* WHAT TO DO *
Keeping every character as it is, transcribe the entries below.

(Stored data)

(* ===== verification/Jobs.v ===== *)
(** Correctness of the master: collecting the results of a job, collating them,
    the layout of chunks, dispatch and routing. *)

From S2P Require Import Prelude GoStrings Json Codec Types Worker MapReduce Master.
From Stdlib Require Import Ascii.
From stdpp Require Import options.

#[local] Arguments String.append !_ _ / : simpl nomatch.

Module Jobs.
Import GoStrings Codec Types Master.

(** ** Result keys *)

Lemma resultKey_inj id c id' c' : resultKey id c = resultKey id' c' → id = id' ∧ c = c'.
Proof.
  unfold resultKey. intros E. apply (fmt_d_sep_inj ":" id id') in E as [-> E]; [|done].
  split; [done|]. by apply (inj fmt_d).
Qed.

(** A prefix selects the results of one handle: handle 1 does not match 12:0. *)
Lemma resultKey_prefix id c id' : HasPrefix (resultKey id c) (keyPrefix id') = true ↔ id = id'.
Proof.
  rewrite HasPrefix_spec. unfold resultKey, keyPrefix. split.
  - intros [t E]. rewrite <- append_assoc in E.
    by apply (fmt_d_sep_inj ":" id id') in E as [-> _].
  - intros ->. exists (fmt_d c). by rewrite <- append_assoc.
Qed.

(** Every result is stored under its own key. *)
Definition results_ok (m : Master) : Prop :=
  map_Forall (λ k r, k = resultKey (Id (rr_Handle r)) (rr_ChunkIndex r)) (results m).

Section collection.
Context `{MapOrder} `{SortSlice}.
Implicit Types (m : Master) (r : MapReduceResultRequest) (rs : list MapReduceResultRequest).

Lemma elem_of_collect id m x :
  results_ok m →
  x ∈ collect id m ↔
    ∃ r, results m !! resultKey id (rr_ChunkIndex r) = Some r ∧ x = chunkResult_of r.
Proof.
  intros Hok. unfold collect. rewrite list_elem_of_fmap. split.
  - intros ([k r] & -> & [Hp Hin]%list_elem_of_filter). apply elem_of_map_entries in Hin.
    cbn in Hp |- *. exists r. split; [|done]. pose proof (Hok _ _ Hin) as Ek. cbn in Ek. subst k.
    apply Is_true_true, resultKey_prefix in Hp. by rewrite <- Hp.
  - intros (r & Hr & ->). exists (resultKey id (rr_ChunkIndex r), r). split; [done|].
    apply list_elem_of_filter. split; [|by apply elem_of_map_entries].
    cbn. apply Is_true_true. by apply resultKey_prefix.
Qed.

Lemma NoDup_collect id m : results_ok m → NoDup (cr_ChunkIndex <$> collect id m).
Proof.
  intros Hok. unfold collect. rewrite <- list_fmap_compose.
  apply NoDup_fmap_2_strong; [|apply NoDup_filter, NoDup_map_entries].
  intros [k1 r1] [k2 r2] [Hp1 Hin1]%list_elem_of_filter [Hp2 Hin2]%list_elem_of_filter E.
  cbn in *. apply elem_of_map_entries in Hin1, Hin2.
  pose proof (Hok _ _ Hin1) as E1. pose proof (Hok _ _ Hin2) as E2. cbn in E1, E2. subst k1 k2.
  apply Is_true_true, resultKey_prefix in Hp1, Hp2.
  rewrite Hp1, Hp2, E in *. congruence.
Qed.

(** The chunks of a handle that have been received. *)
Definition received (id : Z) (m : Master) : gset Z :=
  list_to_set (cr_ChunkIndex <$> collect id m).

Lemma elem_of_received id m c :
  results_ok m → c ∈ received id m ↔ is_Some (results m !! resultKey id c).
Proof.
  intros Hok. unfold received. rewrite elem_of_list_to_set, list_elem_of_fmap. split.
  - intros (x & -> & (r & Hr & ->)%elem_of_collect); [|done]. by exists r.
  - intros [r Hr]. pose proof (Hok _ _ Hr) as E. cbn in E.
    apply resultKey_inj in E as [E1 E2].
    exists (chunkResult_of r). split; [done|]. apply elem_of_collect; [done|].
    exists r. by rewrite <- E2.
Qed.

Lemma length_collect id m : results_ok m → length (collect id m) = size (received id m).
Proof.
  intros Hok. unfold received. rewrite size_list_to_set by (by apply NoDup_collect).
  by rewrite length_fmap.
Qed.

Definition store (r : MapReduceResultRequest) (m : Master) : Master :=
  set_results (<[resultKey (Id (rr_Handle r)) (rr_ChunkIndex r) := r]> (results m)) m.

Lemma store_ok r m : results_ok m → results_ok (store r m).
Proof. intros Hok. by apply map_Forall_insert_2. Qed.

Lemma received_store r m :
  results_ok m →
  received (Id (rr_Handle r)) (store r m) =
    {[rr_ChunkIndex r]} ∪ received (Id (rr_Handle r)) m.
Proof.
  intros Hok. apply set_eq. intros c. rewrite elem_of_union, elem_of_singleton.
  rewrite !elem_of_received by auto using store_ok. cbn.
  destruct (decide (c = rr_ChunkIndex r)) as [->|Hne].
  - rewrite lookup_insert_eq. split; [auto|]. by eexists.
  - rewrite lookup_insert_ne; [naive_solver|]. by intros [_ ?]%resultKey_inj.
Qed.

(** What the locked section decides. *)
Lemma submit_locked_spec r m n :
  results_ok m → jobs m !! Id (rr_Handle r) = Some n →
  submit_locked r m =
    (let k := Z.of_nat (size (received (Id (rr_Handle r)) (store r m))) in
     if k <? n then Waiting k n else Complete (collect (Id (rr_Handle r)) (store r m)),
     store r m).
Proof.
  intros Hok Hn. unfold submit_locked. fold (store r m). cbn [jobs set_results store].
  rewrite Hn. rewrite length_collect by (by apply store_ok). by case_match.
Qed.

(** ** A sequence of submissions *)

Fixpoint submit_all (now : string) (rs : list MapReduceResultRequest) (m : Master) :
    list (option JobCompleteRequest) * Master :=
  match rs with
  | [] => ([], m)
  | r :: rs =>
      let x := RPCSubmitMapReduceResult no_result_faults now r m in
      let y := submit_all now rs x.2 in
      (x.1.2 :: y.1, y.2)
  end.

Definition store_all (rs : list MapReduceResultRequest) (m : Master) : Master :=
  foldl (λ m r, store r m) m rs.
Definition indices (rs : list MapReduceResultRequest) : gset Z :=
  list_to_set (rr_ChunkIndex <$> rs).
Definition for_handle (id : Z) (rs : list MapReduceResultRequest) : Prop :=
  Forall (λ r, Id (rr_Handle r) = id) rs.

* ANSWER TO THE EXERCISE *
(* ===== verification/Jobs.v ===== *)
(** Correctness of the master: collecting the results of a job, collating them,
    the layout of chunks, dispatch and routing. *)

From S2P Require Import Prelude GoStrings Json Codec Types Worker MapReduce Master.
From Stdlib Require Import Ascii.
From stdpp Require Import options.

#[local] Arguments String.append !_ _ / : simpl nomatch.

Module Jobs.
Import GoStrings Codec Types Master.

(** ** Result keys *)

Lemma resultKey_inj id c id' c' : resultKey id c = resultKey id' c' → id = id' ∧ c = c'.
Proof.
  unfold resultKey. intros E. apply (fmt_d_sep_inj ":" id id') in E as [-> E]; [|done].
  split; [done|]. by apply (inj fmt_d).
Qed.

(** A prefix selects the results of one handle: handle 1 does not match 12:0. *)
Lemma resultKey_prefix id c id' : HasPrefix (resultKey id c) (keyPrefix id') = true ↔ id = id'.
Proof.
  rewrite HasPrefix_spec. unfold resultKey, keyPrefix. split.
  - intros [t E]. rewrite <- append_assoc in E.
    by apply (fmt_d_sep_inj ":" id id') in E as [-> _].
  - intros ->. exists (fmt_d c). by rewrite <- append_assoc.
Qed.

(** Every result is stored under its own key. *)
Definition results_ok (m : Master) : Prop :=
  map_Forall (λ k r, k = resultKey (Id (rr_Handle r)) (rr_ChunkIndex r)) (results m).

Section collection.
Context `{MapOrder} `{SortSlice}.
Implicit Types (m : Master) (r : MapReduceResultRequest) (rs : list MapReduceResultRequest).

Lemma elem_of_collect id m x :
  results_ok m →
  x ∈ collect id m ↔
    ∃ r, results m !! resultKey id (rr_ChunkIndex r) = Some r ∧ x = chunkResult_of r.
Proof.
  intros Hok. unfold collect. rewrite list_elem_of_fmap. split.
  - intros ([k r] & -> & [Hp Hin]%list_elem_of_filter). apply elem_of_map_entries in Hin.
    cbn in Hp |- *. exists r. split; [|done]. pose proof (Hok _ _ Hin) as Ek. cbn in Ek. subst k.
    apply Is_true_true, resultKey_prefix in Hp. by rewrite <- Hp.
  - intros (r & Hr & ->). exists (resultKey id (rr_ChunkIndex r), r). split; [done|].
    apply list_elem_of_filter. split; [|by apply elem_of_map_entries].
    cbn. apply Is_true_true. by apply resultKey_prefix.
Qed.

Lemma NoDup_collect id m : results_ok m → NoDup (cr_ChunkIndex <$> collect id m).
Proof.
  intros Hok. unfold collect. rewrite <- list_fmap_compose.
  apply NoDup_fmap_2_strong; [|apply NoDup_filter, NoDup_map_entries].
  intros [k1 r1] [k2 r2] [Hp1 Hin1]%list_elem_of_filter [Hp2 Hin2]%list_elem_of_filter E.
  cbn in *. apply elem_of_map_entries in Hin1, Hin2.
  pose proof (Hok _ _ Hin1) as E1. pose proof (Hok _ _ Hin2) as E2. cbn in E1, E2. subst k1 k2.
  apply Is_true_true, resultKey_prefix in Hp1, Hp2.
  rewrite Hp1, Hp2, E in *. congruence.
Qed.

(** The chunks of a handle that have been received. *)
Definition received (id : Z) (m : Master) : gset Z :=
  list_to_set (cr_ChunkIndex <$> collect id m).

Lemma elem_of_received id m c :
  results_ok m → c ∈ received id m ↔ is_Some (results m !! resultKey id c).
Proof.
  intros Hok. unfold received. rewrite elem_of_list_to_set, list_elem_of_fmap. split.
  - intros (x & -> & (r & Hr & ->)%elem_of_collect); [|done]. by exists r.
  - intros [r Hr]. pose proof (Hok _ _ Hr) as E. cbn in E.
    apply resultKey_inj in E as [E1 E2].
    exists (chunkResult_of r). split; [done|]. apply elem_of_collect; [done|].
    exists r. by rewrite <- E2.
Qed.

Lemma length_collect id m : results_ok m → length (collect id m) = size (received id m).
Proof.
  intros Hok. unfold received. rewrite size_list_to_set by (by apply NoDup_collect).
  by rewrite length_fmap.
Qed.

Definition store (r : MapReduceResultRequest) (m : Master) : Master :=
  set_results (<[resultKey (Id (rr_Handle r)) (rr_ChunkIndex r) := r]> (results m)) m.

Lemma store_ok r m : results_ok m → results_ok (store r m).
Proof. intros Hok. by apply map_Forall_insert_2. Qed.

Lemma received_store r m :
  results_ok m →
  received (Id (rr_Handle r)) (store r m) =
    {[rr_ChunkIndex r]} ∪ received (Id (rr_Handle r)) m.
Proof.
  intros Hok. apply set_eq. intros c. rewrite elem_of_union, elem_of_singleton.
  rewrite !elem_of_received by auto using store_ok. cbn.
  destruct (decide (c = rr_ChunkIndex r)) as [->|Hne].
  - rewrite lookup_insert_eq. split; [auto|]. by eexists.
  - rewrite lookup_insert_ne; [naive_solver|]. by intros [_ ?]%resultKey_inj.
Qed.

(** What the locked section decides. *)
Lemma submit_locked_spec r m n :
  results_ok m → jobs m !! Id (rr_Handle r) = Some n →
  submit_locked r m =
    (let k := Z.of_nat (size (received (Id (rr_Handle r)) (store r m))) in
     if k <? n then Waiting k n else Complete (collect (Id (rr_Handle r)) (store r m)),
     store r m).
Proof.
  intros Hok Hn. unfold submit_locked. fold (store r m). cbn [jobs set_results store].
  rewrite Hn. rewrite length_collect by (by apply store_ok). by case_match.
Qed.

(** ** A sequence of submissions *)

Fixpoint submit_all (now : string) (rs : list MapReduceResultRequest) (m : Master) :
    list (option JobCompleteRequest) * Master :=
  match rs with
  | [] => ([], m)
  | r :: rs =>
      let x := RPCSubmitMapReduceResult no_result_faults now r m in
      let y := submit_all now rs x.2 in
      (x.1.2 :: y.1, y.2)
  end.

Definition store_all (rs : list MapReduceResultRequest) (m : Master) : Master :=
  foldl (λ m r, store r m) m rs.
Definition indices (rs : list MapReduceResultRequest) : gset Z :=
  list_to_set (rr_ChunkIndex <$> rs).
Definition for_handle (id : Z) (rs : list MapReduceResultRequest) : Prop :=
  Forall (λ r, Id (rr_Handle r) = id) rs.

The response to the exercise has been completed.